### SOURCE MATERIAL
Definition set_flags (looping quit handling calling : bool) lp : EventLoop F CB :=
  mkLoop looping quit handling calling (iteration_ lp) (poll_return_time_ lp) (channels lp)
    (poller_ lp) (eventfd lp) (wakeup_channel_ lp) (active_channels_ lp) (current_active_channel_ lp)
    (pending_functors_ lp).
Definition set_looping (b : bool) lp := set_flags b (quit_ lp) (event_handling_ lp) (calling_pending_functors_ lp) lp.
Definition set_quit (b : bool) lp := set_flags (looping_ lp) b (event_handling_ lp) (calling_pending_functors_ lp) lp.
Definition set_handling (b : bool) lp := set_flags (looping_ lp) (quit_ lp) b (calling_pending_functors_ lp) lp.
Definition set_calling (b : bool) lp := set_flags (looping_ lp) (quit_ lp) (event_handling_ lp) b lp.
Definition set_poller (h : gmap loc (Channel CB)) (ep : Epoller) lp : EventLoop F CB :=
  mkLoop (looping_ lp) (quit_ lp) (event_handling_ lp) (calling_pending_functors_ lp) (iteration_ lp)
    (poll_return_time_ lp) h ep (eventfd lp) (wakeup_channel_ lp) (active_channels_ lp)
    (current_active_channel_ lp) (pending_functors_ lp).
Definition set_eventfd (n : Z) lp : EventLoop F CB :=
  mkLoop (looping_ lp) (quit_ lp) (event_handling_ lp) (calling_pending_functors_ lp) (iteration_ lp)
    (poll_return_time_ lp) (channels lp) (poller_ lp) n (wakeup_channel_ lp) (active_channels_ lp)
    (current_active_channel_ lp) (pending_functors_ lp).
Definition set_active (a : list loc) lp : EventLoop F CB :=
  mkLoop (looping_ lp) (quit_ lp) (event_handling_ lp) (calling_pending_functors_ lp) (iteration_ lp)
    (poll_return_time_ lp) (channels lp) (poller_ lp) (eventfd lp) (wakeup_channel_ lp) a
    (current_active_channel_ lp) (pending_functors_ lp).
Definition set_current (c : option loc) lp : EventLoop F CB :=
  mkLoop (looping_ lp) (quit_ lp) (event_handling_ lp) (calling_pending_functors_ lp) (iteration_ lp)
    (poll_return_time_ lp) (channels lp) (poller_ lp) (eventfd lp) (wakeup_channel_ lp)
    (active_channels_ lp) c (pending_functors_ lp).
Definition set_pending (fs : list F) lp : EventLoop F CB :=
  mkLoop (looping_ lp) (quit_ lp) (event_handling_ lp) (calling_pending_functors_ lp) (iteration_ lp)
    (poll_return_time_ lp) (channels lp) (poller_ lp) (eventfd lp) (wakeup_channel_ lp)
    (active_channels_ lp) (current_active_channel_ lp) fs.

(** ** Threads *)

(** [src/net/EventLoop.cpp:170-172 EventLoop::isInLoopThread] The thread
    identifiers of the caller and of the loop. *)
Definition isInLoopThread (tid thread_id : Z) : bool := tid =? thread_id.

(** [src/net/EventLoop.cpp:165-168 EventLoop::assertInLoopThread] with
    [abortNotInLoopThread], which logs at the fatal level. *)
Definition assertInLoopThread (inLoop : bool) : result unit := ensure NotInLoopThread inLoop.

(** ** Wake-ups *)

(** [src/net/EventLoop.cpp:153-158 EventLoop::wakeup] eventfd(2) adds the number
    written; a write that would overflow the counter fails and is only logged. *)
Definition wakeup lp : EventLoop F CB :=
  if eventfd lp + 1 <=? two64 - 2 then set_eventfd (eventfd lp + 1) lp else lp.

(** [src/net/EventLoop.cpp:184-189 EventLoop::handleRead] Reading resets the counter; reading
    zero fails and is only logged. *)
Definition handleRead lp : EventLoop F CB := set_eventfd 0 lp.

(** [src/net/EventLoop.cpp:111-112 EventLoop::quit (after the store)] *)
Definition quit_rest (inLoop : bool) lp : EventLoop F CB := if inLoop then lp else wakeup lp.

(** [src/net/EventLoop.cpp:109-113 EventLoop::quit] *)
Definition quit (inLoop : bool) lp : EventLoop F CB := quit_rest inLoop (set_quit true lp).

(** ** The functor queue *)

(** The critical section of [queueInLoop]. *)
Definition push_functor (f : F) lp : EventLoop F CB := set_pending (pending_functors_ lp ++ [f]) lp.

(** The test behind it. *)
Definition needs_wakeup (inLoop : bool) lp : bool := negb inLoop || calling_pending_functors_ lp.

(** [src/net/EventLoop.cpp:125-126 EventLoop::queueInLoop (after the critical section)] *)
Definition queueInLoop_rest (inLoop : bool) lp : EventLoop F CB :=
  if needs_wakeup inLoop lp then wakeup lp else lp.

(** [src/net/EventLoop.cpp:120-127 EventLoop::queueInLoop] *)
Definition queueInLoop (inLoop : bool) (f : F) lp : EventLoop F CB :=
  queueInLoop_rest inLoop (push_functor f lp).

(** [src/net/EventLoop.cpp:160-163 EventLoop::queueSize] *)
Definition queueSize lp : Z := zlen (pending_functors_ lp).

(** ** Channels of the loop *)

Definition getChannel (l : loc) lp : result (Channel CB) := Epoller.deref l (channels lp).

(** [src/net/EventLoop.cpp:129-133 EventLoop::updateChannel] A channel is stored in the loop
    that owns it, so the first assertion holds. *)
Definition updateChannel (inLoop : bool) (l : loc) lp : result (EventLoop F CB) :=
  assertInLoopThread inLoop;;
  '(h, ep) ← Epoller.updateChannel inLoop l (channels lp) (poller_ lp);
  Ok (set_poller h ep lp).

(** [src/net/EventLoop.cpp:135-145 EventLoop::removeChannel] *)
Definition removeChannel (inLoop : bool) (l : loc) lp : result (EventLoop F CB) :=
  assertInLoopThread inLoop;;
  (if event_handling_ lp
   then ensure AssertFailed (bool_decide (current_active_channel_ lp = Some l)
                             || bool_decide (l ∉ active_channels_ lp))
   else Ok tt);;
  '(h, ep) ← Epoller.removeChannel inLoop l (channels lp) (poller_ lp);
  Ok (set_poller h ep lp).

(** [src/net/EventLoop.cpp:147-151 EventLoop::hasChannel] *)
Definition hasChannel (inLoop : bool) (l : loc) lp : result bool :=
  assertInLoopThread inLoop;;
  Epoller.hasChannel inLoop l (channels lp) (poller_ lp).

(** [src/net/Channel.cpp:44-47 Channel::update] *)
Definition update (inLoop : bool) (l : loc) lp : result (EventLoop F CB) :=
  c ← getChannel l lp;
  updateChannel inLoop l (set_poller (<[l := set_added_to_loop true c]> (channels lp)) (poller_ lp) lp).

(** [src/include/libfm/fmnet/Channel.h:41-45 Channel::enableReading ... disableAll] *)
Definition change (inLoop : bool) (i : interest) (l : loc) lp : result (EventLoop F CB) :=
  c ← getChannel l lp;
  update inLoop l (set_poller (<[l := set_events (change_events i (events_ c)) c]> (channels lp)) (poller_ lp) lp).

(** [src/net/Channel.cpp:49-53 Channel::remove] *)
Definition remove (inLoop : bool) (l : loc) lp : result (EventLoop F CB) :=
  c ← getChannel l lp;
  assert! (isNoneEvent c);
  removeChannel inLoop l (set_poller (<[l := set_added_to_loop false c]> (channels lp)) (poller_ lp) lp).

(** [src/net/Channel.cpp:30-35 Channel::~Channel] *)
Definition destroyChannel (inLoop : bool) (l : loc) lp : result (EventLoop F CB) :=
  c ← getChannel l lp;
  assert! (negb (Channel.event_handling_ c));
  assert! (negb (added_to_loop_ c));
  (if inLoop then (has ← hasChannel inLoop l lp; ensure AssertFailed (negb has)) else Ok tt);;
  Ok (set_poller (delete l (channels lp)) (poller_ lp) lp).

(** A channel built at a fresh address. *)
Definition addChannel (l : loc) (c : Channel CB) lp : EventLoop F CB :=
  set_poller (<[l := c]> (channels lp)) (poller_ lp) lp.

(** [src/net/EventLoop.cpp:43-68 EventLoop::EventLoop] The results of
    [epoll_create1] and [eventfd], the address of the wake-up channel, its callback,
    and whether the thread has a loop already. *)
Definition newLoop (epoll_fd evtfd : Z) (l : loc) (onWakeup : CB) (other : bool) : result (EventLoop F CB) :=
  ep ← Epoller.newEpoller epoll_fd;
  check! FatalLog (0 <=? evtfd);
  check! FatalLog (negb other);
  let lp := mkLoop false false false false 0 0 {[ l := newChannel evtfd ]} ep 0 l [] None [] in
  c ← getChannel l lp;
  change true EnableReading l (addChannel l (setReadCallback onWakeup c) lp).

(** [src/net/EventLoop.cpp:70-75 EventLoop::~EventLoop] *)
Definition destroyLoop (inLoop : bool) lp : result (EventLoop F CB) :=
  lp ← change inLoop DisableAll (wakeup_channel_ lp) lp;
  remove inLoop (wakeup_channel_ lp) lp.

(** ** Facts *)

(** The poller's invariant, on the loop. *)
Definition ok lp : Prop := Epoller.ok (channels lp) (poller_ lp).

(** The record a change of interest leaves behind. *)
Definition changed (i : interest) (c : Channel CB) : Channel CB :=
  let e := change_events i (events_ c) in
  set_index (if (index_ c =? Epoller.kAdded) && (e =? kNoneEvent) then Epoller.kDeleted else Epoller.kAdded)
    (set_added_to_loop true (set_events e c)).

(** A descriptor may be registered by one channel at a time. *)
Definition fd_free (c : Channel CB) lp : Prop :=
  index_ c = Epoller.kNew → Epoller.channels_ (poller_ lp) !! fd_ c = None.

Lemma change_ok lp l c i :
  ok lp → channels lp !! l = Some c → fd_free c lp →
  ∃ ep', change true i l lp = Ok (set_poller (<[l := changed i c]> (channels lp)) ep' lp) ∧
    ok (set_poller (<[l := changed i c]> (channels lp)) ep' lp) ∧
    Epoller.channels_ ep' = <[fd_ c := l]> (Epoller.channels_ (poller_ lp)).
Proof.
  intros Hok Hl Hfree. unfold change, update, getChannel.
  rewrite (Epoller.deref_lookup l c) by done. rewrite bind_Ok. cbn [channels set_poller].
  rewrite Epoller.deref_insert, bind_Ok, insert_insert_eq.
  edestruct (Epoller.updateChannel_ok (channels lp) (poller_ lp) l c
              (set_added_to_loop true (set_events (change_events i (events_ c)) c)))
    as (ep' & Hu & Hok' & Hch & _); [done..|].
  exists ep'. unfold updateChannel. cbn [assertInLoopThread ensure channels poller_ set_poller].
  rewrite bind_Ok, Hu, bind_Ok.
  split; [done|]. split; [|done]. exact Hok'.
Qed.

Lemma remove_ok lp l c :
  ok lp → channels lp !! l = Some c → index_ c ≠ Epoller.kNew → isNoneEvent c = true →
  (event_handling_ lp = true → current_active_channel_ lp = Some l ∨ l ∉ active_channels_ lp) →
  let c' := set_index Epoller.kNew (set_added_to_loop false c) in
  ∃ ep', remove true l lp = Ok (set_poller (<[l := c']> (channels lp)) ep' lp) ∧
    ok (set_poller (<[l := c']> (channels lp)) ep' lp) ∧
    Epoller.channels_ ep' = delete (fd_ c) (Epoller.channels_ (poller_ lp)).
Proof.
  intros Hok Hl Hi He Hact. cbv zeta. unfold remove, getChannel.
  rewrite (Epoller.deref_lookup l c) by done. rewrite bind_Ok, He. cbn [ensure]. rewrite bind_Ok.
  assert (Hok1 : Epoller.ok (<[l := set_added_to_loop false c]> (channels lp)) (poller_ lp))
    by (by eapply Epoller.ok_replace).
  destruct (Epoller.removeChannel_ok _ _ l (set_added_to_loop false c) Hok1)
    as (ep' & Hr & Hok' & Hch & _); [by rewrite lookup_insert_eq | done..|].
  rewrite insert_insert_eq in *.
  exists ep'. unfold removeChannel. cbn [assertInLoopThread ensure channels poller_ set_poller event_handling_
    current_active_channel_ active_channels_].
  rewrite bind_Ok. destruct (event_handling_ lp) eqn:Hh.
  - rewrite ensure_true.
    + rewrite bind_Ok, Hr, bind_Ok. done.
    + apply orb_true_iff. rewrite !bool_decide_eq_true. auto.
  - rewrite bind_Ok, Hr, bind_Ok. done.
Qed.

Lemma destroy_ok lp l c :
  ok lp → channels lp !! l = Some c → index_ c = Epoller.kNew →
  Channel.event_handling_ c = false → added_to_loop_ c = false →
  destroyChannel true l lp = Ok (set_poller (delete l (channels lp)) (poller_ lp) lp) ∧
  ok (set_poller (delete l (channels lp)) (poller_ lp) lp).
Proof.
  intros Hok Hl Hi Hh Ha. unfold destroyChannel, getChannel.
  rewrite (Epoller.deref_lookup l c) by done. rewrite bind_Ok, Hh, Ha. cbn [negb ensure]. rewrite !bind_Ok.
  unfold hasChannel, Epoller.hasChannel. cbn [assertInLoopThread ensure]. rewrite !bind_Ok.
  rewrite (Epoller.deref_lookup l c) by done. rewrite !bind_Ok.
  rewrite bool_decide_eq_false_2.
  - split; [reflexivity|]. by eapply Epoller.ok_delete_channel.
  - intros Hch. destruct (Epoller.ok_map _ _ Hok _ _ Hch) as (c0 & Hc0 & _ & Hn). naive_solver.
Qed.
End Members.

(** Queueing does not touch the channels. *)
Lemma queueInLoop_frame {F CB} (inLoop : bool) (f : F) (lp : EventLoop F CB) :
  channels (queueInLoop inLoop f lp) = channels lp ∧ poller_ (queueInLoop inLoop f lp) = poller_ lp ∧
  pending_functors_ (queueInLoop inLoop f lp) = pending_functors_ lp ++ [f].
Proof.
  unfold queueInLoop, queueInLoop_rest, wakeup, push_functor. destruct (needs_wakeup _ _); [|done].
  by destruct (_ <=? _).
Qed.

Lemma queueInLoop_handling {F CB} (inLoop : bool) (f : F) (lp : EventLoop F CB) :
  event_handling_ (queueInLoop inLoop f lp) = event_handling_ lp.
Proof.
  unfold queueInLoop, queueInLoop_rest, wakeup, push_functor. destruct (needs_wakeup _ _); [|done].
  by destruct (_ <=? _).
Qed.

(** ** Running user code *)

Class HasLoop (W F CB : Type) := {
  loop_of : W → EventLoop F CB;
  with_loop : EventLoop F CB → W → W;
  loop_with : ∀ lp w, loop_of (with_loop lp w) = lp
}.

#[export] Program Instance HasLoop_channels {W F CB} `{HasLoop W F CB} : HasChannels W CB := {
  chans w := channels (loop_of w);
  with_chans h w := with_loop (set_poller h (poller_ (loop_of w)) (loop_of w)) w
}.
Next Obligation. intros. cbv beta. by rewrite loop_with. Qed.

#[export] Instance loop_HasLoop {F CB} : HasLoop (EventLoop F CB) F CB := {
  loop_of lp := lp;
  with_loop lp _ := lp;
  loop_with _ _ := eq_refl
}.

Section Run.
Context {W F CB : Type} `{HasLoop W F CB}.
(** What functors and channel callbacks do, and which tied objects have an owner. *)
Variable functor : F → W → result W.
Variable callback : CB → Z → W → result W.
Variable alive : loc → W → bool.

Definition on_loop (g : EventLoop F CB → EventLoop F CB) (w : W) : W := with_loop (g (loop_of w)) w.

### WHAT NEEDS TO BE DONE
Pull out all lines from the entries above in which the word "split" appears.

### EXERCISE RESULT
  split; [done|]. split; [|done]. exact Hok'.
  - split; [reflexivity|]. by eapply Epoller.ok_delete_channel.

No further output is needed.